湊かなえ 告白(2008) ★★★★★

小さな娘が死んだ事故と思われたのは実は2人の生徒A,Bによる殺人だった。まだ小さな娘を殺された母親であり,生徒A,Bの担任でもある女教師の復讐を描いた作品です。この本を読んだのはもう3年くらい前なのですが,ちょうど今映画のDVDを借りてきて見たので,今さらですが書きます。映画版は基本的に原作を大きく変えずに踏襲といった感じですが,何の救いもなくバッサリ終わらせている原作に比べると,ちょっとだけマイルドになってるかなとは思いました。マイルドにしないとただでさえR15指定なのに,さらに精神的R指定がかかってしまうからでしょうか。私はマイルドにする演出は全く不要だと思いましたけどね。むしろ余計な事するなと。そんな映画に対してはあまり腹落ちしなかった私ですが,原作に対してはかなり絶賛です。

愛する娘の死が事故ではなく殺人だと知った教師でもある母親による復讐劇が,いろんな人物の「告白」から,いろんな人物の視点により描かれています。主人公である女教師の告白,犯人A・Bのクラスの委員長の告白,犯人Bの身内の告白,犯人Bの告白,犯人Aの告白,もう一度最後に主人公である女教師の告白,とそれぞれの人物の視点による告白により,事件の全体像が浮かび上がってきます。これまでクラス内で起こっていた事は,全て主人公の手によって仕組まれた,生徒A・Bを追い詰めるための計画だったのだという事が,どんどん分かっていくのが非常にゾッとする,恐ろしいストーリー構成になっています。

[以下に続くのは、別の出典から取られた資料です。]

(* ===== verification/StreamsMap.v ===== *)
(** * streams_map.go: the open streams of a session

    A stream is an object of any type [S] with an ID; the map holds the current state of
    each.  [newStream] is the callback of the session, which also changes the session's
    flow control: [W] is the state that the callbacks change.  Every method holds the
    mutex throughout (the unlocked lookup of [GetOrOpenStream] is repeated under the
    lock), so a method is one step.  A call that waits on a condition variable returns
    [None] and has no effect: it is repeated when it is woken up. *)

From S2P Require Import Prelude Protocol Qerr Handshake.

Section StreamsMap.
Context {S W A : Type} (StreamID : S -> Z) (newStream : W -> Z -> W * res S).
Context `{ConnectionParametersManager A}.

Record streamsMap : Type := mkStreamsMap {
  sm_perspective : Perspective;
  sm_streams : gmap Z S;
  sm_openStreams : list Z;
  sm_roundRobinIndex : Z;
  sm_nextStream : Z;
  sm_highestStreamOpenedByPeer : Z;
  sm_closeErr : option goerror;
  sm_nextStreamToAccept : Z;
  sm_numOutgoingStreams : Z;
  sm_numIncomingStreams : Z;
}.

Definition errStreamsMapAccess : goerror := ErrNew "streamsMap: Error accessing the streams map".

Definition newStreamsMap (pers : Perspective) : streamsMap :=
  match pers with
  | PerspectiveClient => mkStreamsMap pers ∅ [] 0 1 0 None 2 0 0
  | PerspectiveServer => mkStreamsMap pers ∅ [] 0 2 0 None 1 0 0
  end.

(** ** Updates of single fields *)

Definition sm_set_streams (m : streamsMap) (ss : gmap Z S) (os : list Z) : streamsMap :=
  mkStreamsMap (sm_perspective m) ss os (sm_roundRobinIndex m) (sm_nextStream m)
    (sm_highestStreamOpenedByPeer m) (sm_closeErr m) (sm_nextStreamToAccept m)
    (sm_numOutgoingStreams m) (sm_numIncomingStreams m).
Definition sm_set_index (m : streamsMap) (i : Z) : streamsMap :=
  mkStreamsMap (sm_perspective m) (sm_streams m) (sm_openStreams m) i (sm_nextStream m)
    (sm_highestStreamOpenedByPeer m) (sm_closeErr m) (sm_nextStreamToAccept m)
    (sm_numOutgoingStreams m) (sm_numIncomingStreams m).
Definition sm_set_counts (m : streamsMap) (outgoing incoming : Z) : streamsMap :=
  mkStreamsMap (sm_perspective m) (sm_streams m) (sm_openStreams m) (sm_roundRobinIndex m)
    (sm_nextStream m) (sm_highestStreamOpenedByPeer m) (sm_closeErr m) (sm_nextStreamToAccept m)
    outgoing incoming.
Definition sm_set_ids (m : streamsMap) (next highest accept : Z) : streamsMap :=
  mkStreamsMap (sm_perspective m) (sm_streams m) (sm_openStreams m) (sm_roundRobinIndex m)
    next highest (sm_closeErr m) accept (sm_numOutgoingStreams m) (sm_numIncomingStreams m).

(** ** Opening streams *)

Definition putStream (m : streamsMap) (s : S) : streamsMap * res unit :=
  let id := StreamID s in
  match sm_streams m !! id with
  | Some _ => (m, Err (Errorf "a stream with ID %d already exists" [id]))
  | None => (sm_set_streams m (<[id := s]> (sm_streams m)) (sm_openStreams m ++ [id]), Ok tt)
  end.

Definition openRemoteStream (cp : A) (m : streamsMap) (w : W) (id : Z) : streamsMap * W * res S :=
  if sm_numIncomingStreams m >=? GetMaxIncomingStreams cp
  then (m, w, Err (ErrorCodeErr TooManyOpenStreams))
  else if u32 (id + MaxNewStreamIDDelta) <? sm_highestStreamOpenedByPeer m
  then (m, w, Err (QuicError InvalidStreamID
          (Msgf "attempted to open stream %d, which is a lot smaller than the highest opened stream, %d"
             [id; sm_highestStreamOpenedByPeer m])))
  else
    match newStream w id with
    | (w, Ok s) =>
        let m :=
          if is_server (sm_perspective m)
          then sm_set_counts m (sm_numOutgoingStreams m) (u32 (sm_numIncomingStreams m + 1))
          else sm_set_counts m (u32 (sm_numOutgoingStreams m + 1)) (sm_numIncomingStreams m) in
        let m :=
          if id >? sm_highestStreamOpenedByPeer m
          then sm_set_ids m (sm_nextStream m) id (sm_nextStreamToAccept m) else m in
        ((putStream m s).1, w, Ok s)
    | (w, e) => (m, w, e)
    end.

(** [for ; sid <= id; sid += 2].  One iteration opens [id]; when the ID wraps around, the
    next one fails.  The fuel is one more than the number of IDs up to [id]. *)
Fixpoint openRemoteStreams (fuel : nat) (cp : A) (m : streamsMap) (w : W) (sid id : Z)
    : streamsMap * W * res unit :=
  if sid <=? id then
    match fuel with
    | O => (m, w, Panic)
    | Datatypes.S fuel =>
        match openRemoteStream cp m w sid with
        | (m, w, Ok _) => openRemoteStreams fuel cp m w (u32 (sid + 2)) id
        | (m, w, Err e) => (m, w, Err e)
        | (m, w, Panic) => (m, w, Panic)
        end
    end
  else (m, w, Ok tt).

(** The stream, or [None] for a stream that is closed *)
Definition SM_GetOrOpenStream (cp : A) (m : streamsMap) (w : W) (id : Z)
    : streamsMap * W * res (option S) :=
  match sm_streams m !! id with
  | Some s => (m, w, Ok (Some s))
  | None =>
      if id <=? sm_highestStreamOpenedByPeer m then (m, w, Ok None)
      else if is_server (sm_perspective m) && (id mod 2 =? 0)
      then (m, w, Err (QuicError InvalidStreamID
              (Msgf "attempted to open stream %d from client-side" [id])))
      else if negb (is_server (sm_perspective m)) && (id mod 2 =? 1)
      then (m, w, Err (QuicError InvalidStreamID
              (Msgf "attempted to open stream %d from server-side" [id])))
      else
        let sid := u32 (sm_highestStreamOpenedByPeer m + 2) in
        let sid := if (sid =? 2) && is_server (sm_perspective m) then 1 else sid in
        match openRemoteStreams (Z.to_nat ((id - sid) / 2 + 2)) cp m w sid id with
        | (m, w, Ok _) => (m, w, Ok (sm_streams m !! id))
        | (m, w, Err e) => (m, w, Err e)
        | (m, w, Panic) => (m, w, Panic)
        end
  end.

Definition openStreamImpl (cp : A) (m : streamsMap) (w : W) : streamsMap * W * res S :=
  let id := sm_nextStream m in
  if sm_numOutgoingStreams m >=? GetMaxOutgoingStreams cp
  then (m, w, Err (ErrorCodeErr TooManyOpenStreams))
  else
    match newStream w id with
    | (w, Ok s) =>
        let m :=
          if is_server (sm_perspective m)
          then sm_set_counts m (u32 (sm_numOutgoingStreams m + 1)) (sm_numIncomingStreams m)
          else sm_set_counts m (sm_numOutgoingStreams m) (u32 (sm_numIncomingStreams m + 1)) in
        let m := sm_set_ids m (u32 (sm_nextStream m + 2)) (sm_highestStreamOpenedByPeer m)
                   (sm_nextStreamToAccept m) in
        ((putStream m s).1, w, Ok s)
    | (w, e) => (m, w, e)
    end.

Definition SM_OpenStream (cp : A) (m : streamsMap) (w : W) : streamsMap * W * res S :=
  match sm_closeErr m with
  | Some e => (m, w, Err e)
  | None => openStreamImpl cp m w
  end.

(** One attempt: [Ok None] when the call waits for a stream to be closed. *)
Definition SM_OpenStreamSync (cp : A) (m : streamsMap) (w : W) : streamsMap * W * res (option S) :=
  match sm_closeErr m with
  | Some e => (m, w, Err e)
  | None =>
      match openStreamImpl cp m w with
      | (m, w, Ok s) => (m, w, Ok (Some s))
      | (m, w, Err e) =>
          if decide (e = ErrorCodeErr TooManyOpenStreams) then (m, w, Ok None) else (m, w, Err e)
      | (m, w, Panic) => (m, w, Panic)
      end
  end.

(** [Ok None] when the call waits for the peer to open the stream. *)
Definition SM_AcceptStream (m : streamsMap) : streamsMap * res (option S) :=
  match sm_closeErr m with
  | Some e => (m, Err e)
  | None =>
      match sm_streams m !! sm_nextStreamToAccept m with
      | Some s =>
          (sm_set_ids m (sm_nextStream m) (sm_highestStreamOpenedByPeer m)
             (u32 (sm_nextStreamToAccept m + 2)), Ok (Some s))
      | None => (m, Ok None)
      end
  end.

(** ** Iterating over the streams *)

(** A callback can change the streams, the map and the rest of the session; it returns
    whether to continue, and an error. *)
Definition streamLambda : Type := streamsMap * W -> S -> (streamsMap * W) * (bool * option goerror).

Definition iterateFunc (st : streamsMap * W) (streamID : Z) (fn : streamLambda)
    : (streamsMap * W) * (bool * option goerror) :=
  match sm_streams st.1 !! streamID with
  | None => (st, (true, Some errStreamsMapAccess))
  | Some str => fn st str
  end.

Fixpoint iterateOver (ids : list Z) (st : streamsMap * W) (fn : streamLambda)
    : (streamsMap * W) * option goerror :=
  match ids with
  | [] => (st, None)
  | streamID :: ids =>
      match iterateFunc st streamID fn with
      | (st, (_, Some e)) => (st, Some e)
      | (st, (false, None)) => (st, None)
      | (st, (true, None)) => iterateOver ids st fn
      end
  end.

Definition Iterate (st : streamsMap * W) (fn : streamLambda) : (streamsMap * W) * option goerror :=
  iterateOver (sm_openStreams st.1) st fn.

(** The result of a part of [RoundRobinIterate]: go on, or return *)
Inductive rrResult : Type :=
| rrContinue
| rrReturn (err : option goerror)
| rrPanic.

(** [for _, i := range []protocol.StreamID{1, 3}] *)
Fixpoint iteratePriority (ids : list Z) (st : streamsMap * W) (fn : streamLambda)
    : (streamsMap * W) * rrResult :=
  match ids with
  | [] => (st, rrContinue)
  | i :: ids =>
      match iterateFunc st i fn with
      | (st, (cont, err)) =>
          match err with
          | Some e =>
              if decide (e = errStreamsMapAccess)
              then if cont then iteratePriority ids st fn else (st, rrReturn None)
              else (st, rrReturn (Some e))
          | None => if cont then iteratePriority ids st fn else (st, rrReturn None)
          end
      end
  end.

ここまで怖い本は最近あまり見ないですね。復讐礼賛みたいな感じで,問題視されがちだからですかね。何かって言うと,この本にも登場する聖職者・世直しやんちゃ先生が言うように,「憎しみを憎しみで返してはいけない,それでも心が晴れる事など,絶対にないはずだ。それよりも,加害者はきっと更正する事ができる。そう,信じてやってくれ。それが,被害者の再生にも繋がるはずだから…」などというきれいごとを謳いがちですからね。私がもしこんな風に家族を奪われたら,こんな聖人みたいな考え方は到底できませんね。何の落ち度もないのにある日突然大切なものを奪われて,それでも犯罪者の味方になれるほど,私は人間ができていませんからね。この主人公のようにどんな手を使ってでも犯人を追い詰めようとすると思います。人によってはこの作品を「読後感が非常に悪い」などという感想を持つようですが,むしろ私なんかはすごく溜飲が下がってすごくスッキリしたんですが,私の性格が歪んでるからなのでしょうか。

いろんな賞を取った湊かなえのデビュー作ですが,賞取ってるくせに読んでみると大した事ないなっていう本が少なくない昨今,これは全く持ってすばらしいと思える作品でした。人間の暗黒面をしっかり描き,徐々に明らかになっていく全体像からスピード感をもって一気に読む事ができる読みやすさ。そして衝撃的なラストで,カタルシスを味わえます。これは自信を持って人にオススメできる本です。デビュー作でこれなんだから,今後の作品が楽しみだ…と読んだ当時は思ったのですが,残念ながらまだこの人の本はこの作品以外は読めていません。今度何か買ってこようかしら。